- Data for processing:
Lemma relink_leaf_spec {B} D s fs p es nx nx0 nx1 F rank path m :
  Forall frame_ok fs -> tree_ok D B s (plug fs (TLeaf p es nx)) -> node_raw D s p (leaf_node p es nx) nx0 [] ->
  (nx1 < 2 ^ 64)%N -> linked B s F rank -> ordered s F rank (leaf_pages (plug fs (TLeaf p es nx))) ->
  (nx1 = 0%N \/ F nx1 /\ rank nx1 < rank (phys s p)) -> Forall2 (denotes s) path (ctx_path fs ++ [p]) ->
  ps_room (pager s) (Datatypes.S (length fs + m)) ->
  exists o s', (let! q := write_node (relinked (phys s p) nx1 [] (leaf_node p es nx)) in
      if (q =? phys s p)%N then st_ret tt else update_path_after_modification path) s = (o, s') /\
    settles D B m (plug fs (TLeaf p es nx)) s o s'.
Proof.
  intros Hf Hok Hn Hnx Hl Ho Hlk Hpath Hroom.
  destruct (leaf_facts _ _ _ _ _ _ Hf Hok) as (Hall & _ & Hwf & _). assert (sane s) as Hs by apply Hok.
  destruct (write_leaf_spec (B := B) D s fs p es nx nx0 es nx1 F rank (length fs + m)) as (s1 & Hw & Hrw & Hr & Hok1 & _); try done.
  pose proof (rewrote_denotes p _ s s1 Hs Hrw) as Hd. rewrite (st_bind_ok _ _ _ _ _ Hw).
  destruct (N.eqb_spec (phys s1 p) (phys s p)) as [He|He].
  - eexists _, s1. split; [done|]. split_and!; [by left| |by apply Hrw|by apply Hd|eapply ps_room_le; [done|lia]].
    eapply tree_ok_weaken, Hok1. intros x [?|[_ Hx]]; [done|by destruct Hx].
  - apply Forall2_app_inv_r in Hpath as (l & lc & Hl' & Hcc & ->).
    apply Forall2_cons_inv_r in Hcc as (c & lc' & Hc & Hnil & ->). apply Forall2_nil_inv_r in Hnil as ->.
    destruct Hok1 as [Hst1 Hr1 Hso1 Hl1].
    destruct (tx_update_path_spec fs (TLeaf p es nx) D s1 l c m) as (s2 & Hu & Hst2 & Hcl & Hr2).
    + eapply stored_weaken, Hst1. intros x [Hx|[-> Hx]]; [by left|right]. symmetry. by eapply copied_denotes.
    + eapply Forall2_impl; [exact Hl'|]. by apply Hd.
    + by apply Hd.
    + done.
    + eexists _, s2. split; [exact Hu|]. split_and!; [by left| |eapply later_trans; [by apply Hrw|by apply Hcl]| |done].
      * split; [done|by apply Hcl|done|by apply Hcl].
      * intros r q Hrq. by apply (cl_denotes _ _ _ Hcl), Hd.
Qed.

Lemma update_chain_spec {B} D fuel t s nx raw F rank old new m steps s0 r :
  tree_ok D B s t -> height t <= fuel -> node_raw D s (tpage t) (node_of t) nx raw ->
  linked B s F rank -> ordered s F rank (leaf_pages t) -> old <> 0%N -> (new < 2 ^ 64)%N ->
  F new -> rank new = rank old -> ps_room (pager s) (Datatypes.S (height t + m)) ->
  calm s s0 -> F r -> rank r < steps ->
  exists o s', update_chain fuel steps (phys s (tpage t)) (relinked (phys s (tpage t)) nx raw (node_of t)) old new r s0 = (o, s') /\
    settles D B m t s o s'.
Proof.
  intros Hok Hh Hn Hl Ho Hold Hnew HFn Hrn Hroom Hc0 HF Hst. revert r s0 Hc0 HF Hst.
  assert (sane s) as Hs by apply Hok.
  induction steps as [|steps IH]; intros r s0 Hc0 HF Hrk; [lia|]. cbn [update_chain].
  assert (exists q, default r (cow s0 !! r) = q /\ F q /\ rank q = rank r) as (q & Hq & HFq & Hrq).
  { rewrite (calm_cow _ _ Hc0). destruct (cow s !! r) as [q|] eqn:Hcow; [|by exists r].
    destruct (li_cow _ _ _ _ Hl r q HF Hcow) as [? ?]. by exists q. }
  destruct (li_page _ _ _ _ Hl q HFq) as (d & n & Hd & Hde & Hnt & Hnx).
  assert (sane s0) as Hs0 by (by eapply calm_sane).
  destruct (tx_read_page_spec s0 r d Hs0) as (s1 & Hrd & Hc1); [rewrite Hq; by eapply calm_holds_page|].
  rewrite Hq, Hde in Hrd. rewrite (st_bind_ok _ _ _ _ _ Hrd). assert (calm s s1) as Hcs1 by (by eapply tx_calm_trans).
  destruct (N.eqb_spec (next_leaf n) old) as [He|He].
  - destruct Hnx as [?|[HFo Hro]]; [congruence|]. rewrite He in HFo, Hro.
    assert (page_num n = q) as Hpn by (by apply deserialize_page in Hde). rewrite Hpn.
    destruct (find_any_leaf_path_spec D fuel t [] s1 nx raw q [phys s (tpage t)]) as (o & s2 & H2 & Hc2 & Hlt).
    + done.
    + eapply tx_stored_calm, Hcs1. apply Hok.
    + by eapply calm_node_raw.
    + done.
    + rewrite (calm_denotes _ _ Hcs1). constructor; [apply denotes_phys|constructor].
    + rewrite (calm_phys _ _ Hcs1) in H2. rewrite (st_bind_ok _ _ _ _ _ H2).
      assert (calm s s2) as Hcs2 by (by eapply tx_calm_trans). destruct o as [path|].
      2: { eexists _, s2. split; [done|]. eapply calm_settles; [done|by right; eexists|done|eapply ps_room_le; [done|lia]]. }
      destruct Hlt as (p & es & nx1 & fs & Hpl & Hfs & Hp & Hpath). cbn [plug] in Hpl. subst t.
      rewrite (calm_denotes _ _ Hcs1), (calm_phys _ _ Hcs1) in *.
      pose proof (leaf_facts _ _ _ _ _ _ Hfs Hok) as (_ & _ & _ & Hst).
      destruct (stored_node _ _ _ _ Hst (list_elem_of_here _ _)) as (nx0 & raw0 & Hn0). cbn [fst snd] in Hn0.
      assert (raw0 = [] /\ n = relinked q nx0 [] (leaf_node p es nx1)) as [-> ->].
      { destruct Hn0 as (_ & G2 & _ & d' & (_ & Gv & _) & G4). apply Forall2_nil_inv_r in G2 as ->.
        destruct Hd as (_ & Hv & _). rewrite Hp in *. rewrite Gv in Hv. simplify_eq. rewrite G4 in Hde. by simplify_eq. }
      pose proof (length_plug fs (TLeaf p es nx1)) as Hlf. simpl in Hlf.
      destruct (relink_leaf_spec (B := B) D s2 fs p es nx1 nx0 new F rank path m) as (o & s3 & H3 & Hset).
      * done.
      * by eapply tree_ok_calm.
      * by eapply calm_node_raw.
      * done.
      * by eapply linked_calm.
      * by eapply ordered_calm.
      * rewrite (calm_phys _ _ Hcs2), Hp. right. split; [done|]. lia.
      * by rewrite (calm_denotes _ _ Hcs2).
      * eapply ps_room_le; [by apply (ca_room _ _ Hcs2)|lia].
      * exists o, s3. split; [|by eapply settles_calm]. rewrite (calm_phys _ _ Hcs2), Hp in H3. exact H3.
  - destruct (N.eqb_spec (next_leaf n) 0) as [Hz|Hz].
    + eexists _, s1. split; [done|]. eapply calm_settles; [done|by left|done|eapply ps_room_le; [done|lia]].
    + destruct Hnx as [?|[HFx Hrx]]; [done|]. apply IH; [done|done|]. lia.
Qed.

Lemma update_predecessor_spec {B} D fuel t s F rank old new m :
  tree_ok D B s t -> height t <= fuel -> B <= fuel -> linked B s F rank -> ordered s F rank (leaf_pages t) ->
  old <> 0%N -> F new -> rank new = rank old -> ps_room (pager s) (Datatypes.S (height t + m)) ->
  exists o s', st_ok (update_predecessor_next_leaf fuel old new) s = (Ok o, s') /\
    tree_ok D B s' t /\ later s s' /\ (forall r p, denotes s r p -> denotes s' r p) /\ ps_room (pager s') m.
Proof.
  intros Hok Hh Hb Hl Ho Hold HFn Hrn Hroom. assert (sane s) as Hs by apply Hok.
  assert (exists o s', update_predecessor_next_leaf fuel old new s = (o, s') /\ settles D B m t s o s') as (o & s' & Hrun & Hset).
  2: { destruct Hset as ([->|[e ->]] & Hs'); eexists _, s'; (split; [unfold st_ok; by rewrite Hrun|done]). }
  destruct (stored_node _ _ _ _ (to_stored _ _ _ _ Hok) (nodes_head t)) as (nx & raw & Hn). cbn [fst snd] in Hn.
  destruct (tx_read_node_spec D s (phys s (tpage t)) (tpage t) _ _ _ Hs (denotes_phys _ _) Hn) as (s1 & Hrd & Hc1).
  unfold update_predecessor_next_leaf, get_current_root. unfold st_bind at 1, st_get. rewrite (to_root _ _ _ _ Hok).
  rewrite (st_bind_ok _ _ _ _ _ Hrd).
  assert (exists p s2, (if decide (node_type (relinked (phys s (tpage t)) nx raw (node_of t)) = LeafNode)
      then st_ret (phys s (tpage t))
      else let! node := first_leaf fuel (relinked (phys s (tpage t)) nx raw (node_of t)) in st_ret (page_num node)) s1 = (Ok (phys s p), s2) /\
    calm s s2 /\ p ∈ leaf_pages t) as (p & s2 & H2 & Hc2 & Hp).
  { destruct (first_leaf_spec D fuel t s1 nx raw Hh) as (p & n & s2 & H2 & Hc2 & Hpn & Hp);
      [eapply tx_stored_calm, Hc1; apply Hok|by eapply calm_node_raw|]. rewrite (calm_phys _ _ Hc1) in *.
    destruct t as [q es nx0|q ks ts].
    - rewrite decide_True by done. exists q, s1. split_and!; [done|done|by left].
    - rewrite decide_False by done. exists p, s2. split_and!; [|by eapply tx_calm_trans|done].
      rewrite (st_bind_ok _ _ _ _ _ H2), Hpn. done. }
  rewrite (st_bind_ok _ _ _ _ _ H2).
  assert (F (phys s p)) as HF by (destruct Ho as [Ho _]; rewrite Forall_forall in Ho; by apply Ho).
  assert (new < 2 ^ 64)%N as Hnew by (eapply (ps_used_small (pager s)); [apply Hs|by eapply linked_used]).
  apply (update_chain_spec (B := B) D fuel t s nx raw F rank old new m fuel s2 (phys s p)); try done.
  pose proof (li_bound _ _ _ _ Hl _ HF). lia.
Qed.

- Your goal:
Copy each line above where "Hnew" appears.

- Answer space:
  intros Hok Hh Hn Hl Ho Hold Hnew HFn Hrn Hroom Hc0 HF Hst. revert r s0 Hc0 HF Hst.
  assert (new < 2 ^ 64)%N as Hnew by (eapply (ps_used_small (pager s)); [apply Hs|by eapply linked_used]).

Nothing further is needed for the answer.